* Task brief *
Output, without any change, the listing below from its opening line up to and including the line with "pose proof (wf_timers".

* Provided entries *
>>>

(** A timer settles the task it was registered for, and removes only
    itself. *)
Lemma timers_cover_timer a k a1 :
  app_wf a -> timers_cover a -> timer_fires k a = Some a1 -> timers_cover a1.
Proof.
  intros Hwf Hc H. unfold timer_fires in H. destruct (timers a !! k) as [t|] eqn:Hk; [| done].
  destruct (timer_due t <=? clock a); [| done].
  pose proof (wf_timers a Hwf) as Hts. rewrite Forall_lookup in Hts. destruct (Hts k t Hk) as [Hsig (q & Hq & Hst)].
  destruct (Nat.eqb_spec (resetCounter a) (signalValue t)) as [Hr|Hr]; injection H as <-.
  - assert (Hg : timer_gen t = live_gen a) by (rewrite <- Hsig, <- Hr; apply (wf_gen a Hwf)).
    rewrite Hg, queue_of_live in Hq. injection Hq as <-.
    pose proof (settle_some _ _ _ (reachable_inv _ (proj1 (live_wf a Hwf))) Hst) as Hs.
    set (a2 := set_runningTotal (timer_newRunningTotal t) (set_timers (delete k (timers a)) a)).
    change (live_gen a) with (live_gen a2) in Hg. rewrite Hg.
    destruct (update_live a2 (fun q => default q (Chain.settle_step (timer_cell t) q))) as [Hlive _].
    destruct (update_queue_fields (live_gen a2) (fun q => default q (Chain.settle_step (timer_cell t) q)) a2)
      as (Htm & _ & _ & _ & _ & Hl).
    intros i o Hi. rewrite Hlive in Hi. simpl in Hi. rewrite Hs in Hi. simpl in Hi.
    apply keeps_awaiting_register_back in Hi.
    assert (Hne : timer_cell t <> i).
    { intros <-. destruct (status_at_lookup _ _ _ Hst) as (c & Hcl & _). unfold status_at in Hi.
      rewrite (lookup_set_status_eq _ _ _ _ Hcl) in Hi. discriminate. }
    rewrite status_at_set_status_ne in Hi by done.
    destruct (Hc i o Hi) as (t' & Ht' & Hg' & Hcell). exists t'. rewrite Htm, Hl. split_and!; [| done | done].
    apply (AppObservers.elem_of_delete_ne _ k t); [done | done |]. intros ->. congruence.
  - intros i o Hi. destruct (Hc i o Hi) as (t' & Ht' & Hg' & Hcell). exists t'. split_and!; [| done | done].
    apply (AppObservers.elem_of_delete_ne _ k t); [done | done |]. intros ->. apply Hr. rewrite (wf_gen a Hwf), Hsig. done.
Qed.

Lemma timers_cover_exec e a a1 : app_inv a -> timers_cover a -> exec e a = Some a1 -> timers_cover a1.
Proof.
  intros Hinv Hc He. destruct e; simpl in He; try (injection He as <-).
  - intros i o Hi. unfold status_at in Hi. destruct i; simpl in Hi; discriminate.
  - apply (timers_cover_keep a); [apply keeps_awaiting_push | done | by intros | done].
  - rewrite AppObservers.halt_close_eq. apply (timers_cover_keep a); [apply keeps_awaiting_close | done | by intros | done].
  - rewrite AppObservers.halt_finish_eq. apply (timers_cover_keep a); [apply keeps_awaiting_drain | done | by intros | done].
  - apply (timers_cover_keep a); [apply keeps_awaiting_openQueue_back | done | by intros | done].
  - done.
  - by apply (timers_cover_timer a k); [apply Hinv | ..].
  - unfold tick. by case_match.
Qed.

<<<

* Task response *
(** A timer settles the task it was registered for, and removes only
    itself. *)
Lemma timers_cover_timer a k a1 :
  app_wf a -> timers_cover a -> timer_fires k a = Some a1 -> timers_cover a1.
Proof.
  intros Hwf Hc H. unfold timer_fires in H. destruct (timers a !! k) as [t|] eqn:Hk; [| done].
  destruct (timer_due t <=? clock a); [| done].
  pose proof (wf_timers a Hwf) as Hts. rewrite Forall_lookup in Hts. destruct (Hts k t Hk) as [Hsig (q & Hq & Hst)].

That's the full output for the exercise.